Make an exact copy of every entry.

Source data:
---+---
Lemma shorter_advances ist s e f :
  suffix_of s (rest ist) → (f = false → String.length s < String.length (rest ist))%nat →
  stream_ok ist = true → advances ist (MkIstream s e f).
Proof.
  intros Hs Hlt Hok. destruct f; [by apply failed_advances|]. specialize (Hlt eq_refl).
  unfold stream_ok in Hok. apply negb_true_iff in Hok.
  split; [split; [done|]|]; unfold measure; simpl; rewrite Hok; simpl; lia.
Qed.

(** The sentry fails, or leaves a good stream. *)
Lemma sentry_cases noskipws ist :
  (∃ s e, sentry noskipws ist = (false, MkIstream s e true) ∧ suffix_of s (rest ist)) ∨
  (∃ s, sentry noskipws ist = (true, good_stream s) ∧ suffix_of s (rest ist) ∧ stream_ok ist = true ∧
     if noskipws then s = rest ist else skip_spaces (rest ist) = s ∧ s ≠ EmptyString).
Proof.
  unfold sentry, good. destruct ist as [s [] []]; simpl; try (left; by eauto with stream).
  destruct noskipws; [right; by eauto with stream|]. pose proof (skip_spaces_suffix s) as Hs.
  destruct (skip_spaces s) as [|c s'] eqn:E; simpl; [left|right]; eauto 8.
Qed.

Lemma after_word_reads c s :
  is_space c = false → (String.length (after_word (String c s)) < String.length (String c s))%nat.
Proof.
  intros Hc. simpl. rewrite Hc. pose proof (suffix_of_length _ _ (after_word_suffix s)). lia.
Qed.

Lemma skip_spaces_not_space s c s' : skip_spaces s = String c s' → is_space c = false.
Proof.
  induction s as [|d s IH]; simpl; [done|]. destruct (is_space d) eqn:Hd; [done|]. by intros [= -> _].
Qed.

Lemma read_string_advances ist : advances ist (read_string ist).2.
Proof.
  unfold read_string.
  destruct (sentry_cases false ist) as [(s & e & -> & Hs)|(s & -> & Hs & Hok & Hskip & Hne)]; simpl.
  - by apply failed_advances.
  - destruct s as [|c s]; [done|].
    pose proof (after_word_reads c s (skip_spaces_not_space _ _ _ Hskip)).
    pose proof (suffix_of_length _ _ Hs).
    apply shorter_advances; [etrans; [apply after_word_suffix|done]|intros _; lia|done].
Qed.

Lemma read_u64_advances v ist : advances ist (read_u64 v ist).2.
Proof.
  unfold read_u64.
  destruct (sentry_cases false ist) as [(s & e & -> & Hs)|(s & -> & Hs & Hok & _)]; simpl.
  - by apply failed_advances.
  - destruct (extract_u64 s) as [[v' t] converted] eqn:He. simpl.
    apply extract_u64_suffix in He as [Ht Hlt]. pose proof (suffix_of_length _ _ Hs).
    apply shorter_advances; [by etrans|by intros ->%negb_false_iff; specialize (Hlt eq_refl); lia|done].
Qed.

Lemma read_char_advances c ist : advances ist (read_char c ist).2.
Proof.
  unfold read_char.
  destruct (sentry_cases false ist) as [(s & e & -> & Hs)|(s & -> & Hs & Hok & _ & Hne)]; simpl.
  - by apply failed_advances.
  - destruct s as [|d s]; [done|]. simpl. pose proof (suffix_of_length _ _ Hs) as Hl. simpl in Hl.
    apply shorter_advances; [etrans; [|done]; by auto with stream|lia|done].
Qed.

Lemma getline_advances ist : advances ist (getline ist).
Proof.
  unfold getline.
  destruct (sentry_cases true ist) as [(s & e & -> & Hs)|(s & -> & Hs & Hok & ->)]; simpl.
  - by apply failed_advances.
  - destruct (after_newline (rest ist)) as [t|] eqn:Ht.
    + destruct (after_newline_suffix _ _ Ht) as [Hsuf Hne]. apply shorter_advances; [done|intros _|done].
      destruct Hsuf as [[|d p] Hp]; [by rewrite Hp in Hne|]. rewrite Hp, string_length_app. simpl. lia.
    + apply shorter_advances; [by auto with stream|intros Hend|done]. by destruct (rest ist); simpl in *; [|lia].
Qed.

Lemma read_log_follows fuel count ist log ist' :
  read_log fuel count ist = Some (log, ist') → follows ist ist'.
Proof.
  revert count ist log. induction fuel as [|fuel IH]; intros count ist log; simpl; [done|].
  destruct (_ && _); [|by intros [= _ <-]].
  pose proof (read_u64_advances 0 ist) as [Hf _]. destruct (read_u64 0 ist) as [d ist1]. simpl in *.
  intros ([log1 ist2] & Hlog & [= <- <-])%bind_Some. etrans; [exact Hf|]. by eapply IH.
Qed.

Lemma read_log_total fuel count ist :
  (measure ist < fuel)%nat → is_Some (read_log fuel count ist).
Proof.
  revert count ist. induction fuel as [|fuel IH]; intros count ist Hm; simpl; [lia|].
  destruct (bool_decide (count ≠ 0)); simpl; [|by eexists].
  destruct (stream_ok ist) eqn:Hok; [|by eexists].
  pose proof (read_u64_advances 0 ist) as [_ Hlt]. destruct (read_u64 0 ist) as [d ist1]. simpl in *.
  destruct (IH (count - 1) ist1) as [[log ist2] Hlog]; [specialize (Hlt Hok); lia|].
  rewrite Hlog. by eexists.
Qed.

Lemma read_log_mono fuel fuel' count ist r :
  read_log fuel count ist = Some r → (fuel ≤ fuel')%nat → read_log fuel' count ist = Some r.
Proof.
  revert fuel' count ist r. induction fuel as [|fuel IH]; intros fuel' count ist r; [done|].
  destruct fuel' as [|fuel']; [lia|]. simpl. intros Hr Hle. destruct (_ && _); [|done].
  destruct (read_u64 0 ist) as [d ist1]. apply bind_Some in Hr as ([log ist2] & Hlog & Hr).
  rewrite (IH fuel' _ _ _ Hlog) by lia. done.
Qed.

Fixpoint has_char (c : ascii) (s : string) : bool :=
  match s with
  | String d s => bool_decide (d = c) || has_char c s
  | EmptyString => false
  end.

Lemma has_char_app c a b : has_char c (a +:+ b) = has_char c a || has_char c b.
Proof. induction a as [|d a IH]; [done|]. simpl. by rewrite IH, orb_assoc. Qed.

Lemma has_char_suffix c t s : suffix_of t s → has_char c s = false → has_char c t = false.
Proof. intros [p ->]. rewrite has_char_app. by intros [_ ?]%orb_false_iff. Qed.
---+---
» Exercise answer:
Lemma shorter_advances ist s e f :
  suffix_of s (rest ist) → (f = false → String.length s < String.length (rest ist))%nat →
  stream_ok ist = true → advances ist (MkIstream s e f).
Proof.
  intros Hs Hlt Hok. destruct f; [by apply failed_advances|]. specialize (Hlt eq_refl).
  unfold stream_ok in Hok. apply negb_true_iff in Hok.
  split; [split; [done|]|]; unfold measure; simpl; rewrite Hok; simpl; lia.
Qed.

(** The sentry fails, or leaves a good stream. *)
Lemma sentry_cases noskipws ist :
  (∃ s e, sentry noskipws ist = (false, MkIstream s e true) ∧ suffix_of s (rest ist)) ∨
  (∃ s, sentry noskipws ist = (true, good_stream s) ∧ suffix_of s (rest ist) ∧ stream_ok ist = true ∧
     if noskipws then s = rest ist else skip_spaces (rest ist) = s ∧ s ≠ EmptyString).
Proof.
  unfold sentry, good. destruct ist as [s [] []]; simpl; try (left; by eauto with stream).
  destruct noskipws; [right; by eauto with stream|]. pose proof (skip_spaces_suffix s) as Hs.
  destruct (skip_spaces s) as [|c s'] eqn:E; simpl; [left|right]; eauto 8.
Qed.

Lemma after_word_reads c s :
  is_space c = false → (String.length (after_word (String c s)) < String.length (String c s))%nat.
Proof.
  intros Hc. simpl. rewrite Hc. pose proof (suffix_of_length _ _ (after_word_suffix s)). lia.
Qed.

Lemma skip_spaces_not_space s c s' : skip_spaces s = String c s' → is_space c = false.
Proof.
  induction s as [|d s IH]; simpl; [done|]. destruct (is_space d) eqn:Hd; [done|]. by intros [= -> _].
Qed.

Lemma read_string_advances ist : advances ist (read_string ist).2.
Proof.
  unfold read_string.
  destruct (sentry_cases false ist) as [(s & e & -> & Hs)|(s & -> & Hs & Hok & Hskip & Hne)]; simpl.
  - by apply failed_advances.
  - destruct s as [|c s]; [done|].
    pose proof (after_word_reads c s (skip_spaces_not_space _ _ _ Hskip)).
    pose proof (suffix_of_length _ _ Hs).
    apply shorter_advances; [etrans; [apply after_word_suffix|done]|intros _; lia|done].
Qed.

Lemma read_u64_advances v ist : advances ist (read_u64 v ist).2.
Proof.
  unfold read_u64.
  destruct (sentry_cases false ist) as [(s & e & -> & Hs)|(s & -> & Hs & Hok & _)]; simpl.
  - by apply failed_advances.
  - destruct (extract_u64 s) as [[v' t] converted] eqn:He. simpl.
    apply extract_u64_suffix in He as [Ht Hlt]. pose proof (suffix_of_length _ _ Hs).
    apply shorter_advances; [by etrans|by intros ->%negb_false_iff; specialize (Hlt eq_refl); lia|done].
Qed.

Lemma read_char_advances c ist : advances ist (read_char c ist).2.
Proof.
  unfold read_char.
  destruct (sentry_cases false ist) as [(s & e & -> & Hs)|(s & -> & Hs & Hok & _ & Hne)]; simpl.
  - by apply failed_advances.
  - destruct s as [|d s]; [done|]. simpl. pose proof (suffix_of_length _ _ Hs) as Hl. simpl in Hl.
    apply shorter_advances; [etrans; [|done]; by auto with stream|lia|done].
Qed.

Lemma getline_advances ist : advances ist (getline ist).
Proof.
  unfold getline.
  destruct (sentry_cases true ist) as [(s & e & -> & Hs)|(s & -> & Hs & Hok & ->)]; simpl.
  - by apply failed_advances.
  - destruct (after_newline (rest ist)) as [t|] eqn:Ht.
    + destruct (after_newline_suffix _ _ Ht) as [Hsuf Hne]. apply shorter_advances; [done|intros _|done].
      destruct Hsuf as [[|d p] Hp]; [by rewrite Hp in Hne|]. rewrite Hp, string_length_app. simpl. lia.
    + apply shorter_advances; [by auto with stream|intros Hend|done]. by destruct (rest ist); simpl in *; [|lia].
Qed.

Lemma read_log_follows fuel count ist log ist' :
  read_log fuel count ist = Some (log, ist') → follows ist ist'.
Proof.
  revert count ist log. induction fuel as [|fuel IH]; intros count ist log; simpl; [done|].
  destruct (_ && _); [|by intros [= _ <-]].
  pose proof (read_u64_advances 0 ist) as [Hf _]. destruct (read_u64 0 ist) as [d ist1]. simpl in *.
  intros ([log1 ist2] & Hlog & [= <- <-])%bind_Some. etrans; [exact Hf|]. by eapply IH.
Qed.

Lemma read_log_total fuel count ist :
  (measure ist < fuel)%nat → is_Some (read_log fuel count ist).
Proof.
  revert count ist. induction fuel as [|fuel IH]; intros count ist Hm; simpl; [lia|].
  destruct (bool_decide (count ≠ 0)); simpl; [|by eexists].
  destruct (stream_ok ist) eqn:Hok; [|by eexists].
  pose proof (read_u64_advances 0 ist) as [_ Hlt]. destruct (read_u64 0 ist) as [d ist1]. simpl in *.
  destruct (IH (count - 1) ist1) as [[log ist2] Hlog]; [specialize (Hlt Hok); lia|].
  rewrite Hlog. by eexists.
Qed.

Lemma read_log_mono fuel fuel' count ist r :
  read_log fuel count ist = Some r → (fuel ≤ fuel')%nat → read_log fuel' count ist = Some r.
Proof.
  revert fuel' count ist r. induction fuel as [|fuel IH]; intros fuel' count ist r; [done|].
  destruct fuel' as [|fuel']; [lia|]. simpl. intros Hr Hle. destruct (_ && _); [|done].
  destruct (read_u64 0 ist) as [d ist1]. apply bind_Some in Hr as ([log ist2] & Hlog & Hr).
  rewrite (IH fuel' _ _ _ Hlog) by lia. done.
Qed.

Fixpoint has_char (c : ascii) (s : string) : bool :=
  match s with
  | String d s => bool_decide (d = c) || has_char c s
  | EmptyString => false
  end.

Lemma has_char_app c a b : has_char c (a +:+ b) = has_char c a || has_char c b.
Proof. induction a as [|d a IH]; [done|]. simpl. by rewrite IH, orb_assoc. Qed.

Lemma has_char_suffix c t s : suffix_of t s → has_char c s = false → has_char c t = false.
Proof. intros [p ->]. rewrite has_char_app. by intros [_ ?]%orb_false_iff. Qed.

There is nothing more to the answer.